Several differential diagnoses for BBDS have already been discussed elsewhere [Scott et al., 2014]: other FGFR2-related disorders, campomelic dysplasia (SOX9 gene), Antley–Bixler syndrome (POR gene), otopalatodigital disorders (FLNA gene), osteoglophonic dysplasia (FGFR1 gene), Cole–Carpenter syndrome (unknown gene), and thanatophoric dysplasia type 1 (FGFR3 gene). In addition, other conditions seem relevant differential diagnoses. Among the diagnoses comprising hypomineralization, some have additional features overlapping with BBDS: bent bones can be found in fetal Hypophosphatasia while hypoplasia of the clavicles, pubis, and ischia are observed in Cleidocranial dysostosis. However, the characteristic facial dysmorphism of BBDS can easily help to rule out these diagnoses. Furthermore, platyspondyly is observed in fetal cases of Hypophosphatasia but seem to be absent in BBDS. In our case, the first hypothesis regarding the craniofacial dysmorphism and the skeletal dysplasia was Raine syndrome (MIM 259775). This lethal osteosclerosis bone dysplasia is a rare autosomal recessive disorder due to mutations in FAM20C gene on 7p22.3 [Faundes et al., 2014]. It is characterized by a generalized osteosclerosis with a periostic ossification, and bowing of the long bones can be observed. The craniofacial dysmorphism associates a large anterior fontanel, an exorbitism, a short nose with depressed nasal bridge, a mid-face hypoplasia responsible for choanal stenosis, or atresia. These facial features are strikingly similar to BBDS. X-rays usually show generalized osteosclerosis but sometimes focal with a periostic bone formation. The osteosclerosis and the absence of bent bones may help to differentiate Raine syndrome from BBDS where the mineralization is diminished (especially marked for the skull). Furthermore, intracranial calcifications and elevation of serum alkaline phosphatase are frequently observed in Raine syndrome, these findings being absent in BBDS. Based on this first diagnosis hypothesis, sequencing of FAM20C was performed in our case, revealing no mutation in the coding regions.

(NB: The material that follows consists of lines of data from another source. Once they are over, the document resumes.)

Lemma session_count (w : World) (args : Args) p i proxy (f : call -> bool) :
  (forall s, f (print s) = false) ->
  count_calls f (events (session w args p i proxy)) =
  count_calls f
    (events (new_browser w i p proxy (fun ctx => run_search w ctx (query args)))).
Proof.
  intros Hp. unfold session. rewrite try_except_unfold.
  destruct (outcome (new_browser w i p proxy _)) as [u | e]; [reflexivity | ].
  destruct (is_PlaywrightTimeoutError e); [ | reflexivity].
  cbn [events fst py_print do_call]. rewrite count_calls_app.
  unfold count_calls at 2. cbn. rewrite Hp. cbn. lia.
Qed.

Lemma iteration_count (w : World) (args : Args) controller p i (f : call -> bool) :
  (Z.of_nat i < iterations args)%Z ->
  (forall s, f (print s) = false) ->
  count_calls f (events (iteration w args controller (build_proxies args) p i)) =
  count_calls f (events (renew w controller i)) +
  count_calls f
    (events (new_browser w i p (proxy_at args i)
               (fun ctx => run_search w ctx (query args)))).
Proof.
  intros Hi Hp. rewrite iteration_unfold by assumption. cbn [events fst].
  rewrite !count_calls_app, session_count by assumption.
  unfold count_calls at 2. cbn. rewrite Hp. cbn. lia.
Qed.

Lemma renew_signals (w : World) controller i :
  count_calls is_signal (events (renew w controller i)) =
  match controller with Some _ => 1 | None => 0 end.
Proof.
  unfold renew. destruct controller as [c | ]; [ | reflexivity].
  now destruct (signal w i c) as [[] | e].
Qed.

(** ** Timeouts never leave the loop *)

Lemma try_except_filters {A} (body : M A) catches handler e :
  (forall e0, returns (outcome (handler e0)) = true) ->
  outcome (try_except body catches handler) = Raise e ->
  outcome body = Raise e /\ catches e = false.
Proof.
  intros Hh. rewrite try_except_unfold.
  destruct (outcome body) as [x | e0] eqn:E.
  - rewrite E. discriminate.
  - destruct (catches e0) eqn:Ec; cbn [outcome snd].
    + specialize (Hh e0). destruct (outcome (handler e0)); discriminate.
    + rewrite E. intros H. injection H as <-. auto.
Qed.

Lemma select_proxy_raises (proxies : list (option string)) i e :
  outcome (select_proxy proxies i) = Raise e -> is_PlaywrightTimeoutError e = false.
Proof.
  unfold select_proxy, py_mod, py_getitem.
  destruct (Nat.eqb (List.length proxies) 0).
  - cbn. intros H. now injection H as <-.
  - rewrite bind_ret.
    destruct (nth_error proxies (i mod List.length proxies)); cbn; intros H;
      [discriminate | now injection H as <-].
Qed.

Lemma iteration_raises (w : World) (args : Args) controller proxies p i e :
  outcome (iteration w args controller proxies p i) = Raise e ->
  is_PlaywrightTimeoutError e = false.
Proof.
  unfold iteration. rewrite bind_unfold.
  destruct (outcome (select_proxy proxies i)) as [proxy | e0] eqn:Es;
    cbn [outcome snd].
  2:{ intros H. injection H as <-. now apply select_proxy_raises in Es. }
  rewrite (bind_ok _ _ tt) by apply renew_outcome. cbn [outcome snd].
  unfold py_print at 1. cbn [do_call]. rewrite (bind_ok _ _ tt) by reflexivity.
  cbn [outcome snd]. unfold session. intros H.
  now apply try_except_filters in H.
Qed.

(** X6.  No timeout leaves the loop.  The handler of line 155 surrounds the
    whole [with] statement, so a [PlaywrightTimeoutError] raised while the
    browser is launched or released is caught like one raised by the search:
    when the loop ends with an exception, it is not a timeout. *)
Theorem loop_never_propagates_a_timeout
    (w : World) (args : Args) controller (p : Playwright) (xs : list nat) (e : exn) :
  outcome (loop w args controller p xs) = Raise e ->
  is_PlaywrightTimeoutError e = false.
Proof.
  induction xs as [ | x xs IH]; [discriminate | ].
  rewrite loop_cons, bind_unfold.
  destruct (outcome (iteration w args controller (build_proxies args) p x))
    as [u | e0] eqn:E; cbn [outcome snd].
  - exact IH.
  - intros H. injection H as <-. now apply iteration_raises in E.
Qed.

Lemma loop_never_propagates_a_timeout_witness :
  is_PlaywrightTimeoutError (OtherException "net::ERR_PROXY_CONNECTION_FAILED") = false.
Proof.
  apply (loop_never_propagates_a_timeout Samples.proxy_down Samples.args_test
           None PlaywrightDriver [0; 1; 2]).
  reflexivity.
Defined.

(** ** The proxy lookup of line 140 *)

(** X7.  Indexing an empty list of proxies would divide by zero, but the list
    the script builds is never empty in an iteration that runs: for every
    index of the loop the lookup returns, and what it returns is an entry of
    the list. *)
Theorem proxy_lookup_cannot_fail (args : Args) (i : nat) :
  In i (range (iterations args)) ->
  select_proxy [] i = raise (ZeroDivisionError "integer modulo by zero") /\
  exists proxy,
    select_proxy (build_proxies args) i = ret proxy /\
    In proxy (build_proxies args).
Proof.
  intros Hi. apply in_range in Hi. split; [reflexivity | ].
  exists (proxy_at args i). split; [now apply select_proxy_at | ].
  unfold proxy_at. apply nth_In. apply Nat.mod_upper_bound.
  pose proof (build_proxies_nonempty args i Hi) as Hne.
  destruct (build_proxies args); cbn; congruence.
Qed.

Lemma proxy_lookup_cannot_fail_witness :
  select_proxy [] 4 = raise (ZeroDivisionError "integer modulo by zero") /\
  exists proxy,
    select_proxy (build_proxies Samples.args_AB) 4 = ret proxy /\
    In proxy (build_proxies Samples.args_AB).
Proof.
  apply proxy_lookup_cannot_fail. unfold range. apply in_seq. cbn. lia.
Defined.

(** ** The control channel over a whole run *)

Lemma block_no_calls (w : World) (args : Args) controller (f : call -> bool) :
  f sync_playwright_enter = false ->
  (forall p, f (sync_playwright_exit p) = false) ->
  (forall c, is_iteration_call c = true -> f c = false) ->
  no_calls f (events (playwright_block w args controller)).
Proof.
  intros He Hx Hf. unfold no_calls. rewrite block_events.
  destruct (playwright_enter w) as [p | e]; [ | repeat constructor; exact He].
  constructor; [exact He | ]. apply Forall_app. split.
  - now apply loop_no_calls.
  - destruct (playwright_exit w p); repeat constructor; apply Hx.
Qed.

(** X8.  Without [--tor] the script never touches the control channel: no
    connection, no authentication, no renewal signal, no close, in any
    environment and for any number of iterations. *)
Theorem no_tor_no_control_channel (w : World) (args : Args) :
  tor args = false ->
  no_calls is_control_call (events (main w args)).
Proof.
  intros Ht. unfold no_calls. rewrite main_events.
  unfold open_controller. rewrite Ht. cbn [ret events outcome fst snd app].
  apply Forall_app. split.
  - rewrite block_events.
    destruct (playwright_enter w) as [p | e]; [ | repeat constructor].
    constructor; [reflexivity | ]. apply Forall_app. split.
    + unfold loop, iteration, select_proxy, py_mod, py_getitem, renew,
        session, new_browser, run_search, dismiss_consent, query_selector,
        py_print, py_sleep.
      inv_all.
    + destruct (playwright_exit w p); repeat constructor.
  - destruct (returns _); constructor.
Qed.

BBDS is a rare and recently described skeletal dysplasia, still under-recognized by the radiologists, and geneticists specialized in constitutional bone diseases. Reviewing of the clinical and skeletal features may help the diagnosis, which can be easily confirmed by sequencing of FGFR2. This is of importance for the genetic counseling as this condition occurs de novo, while some differential diagnoses may be associated with a recurrence risk.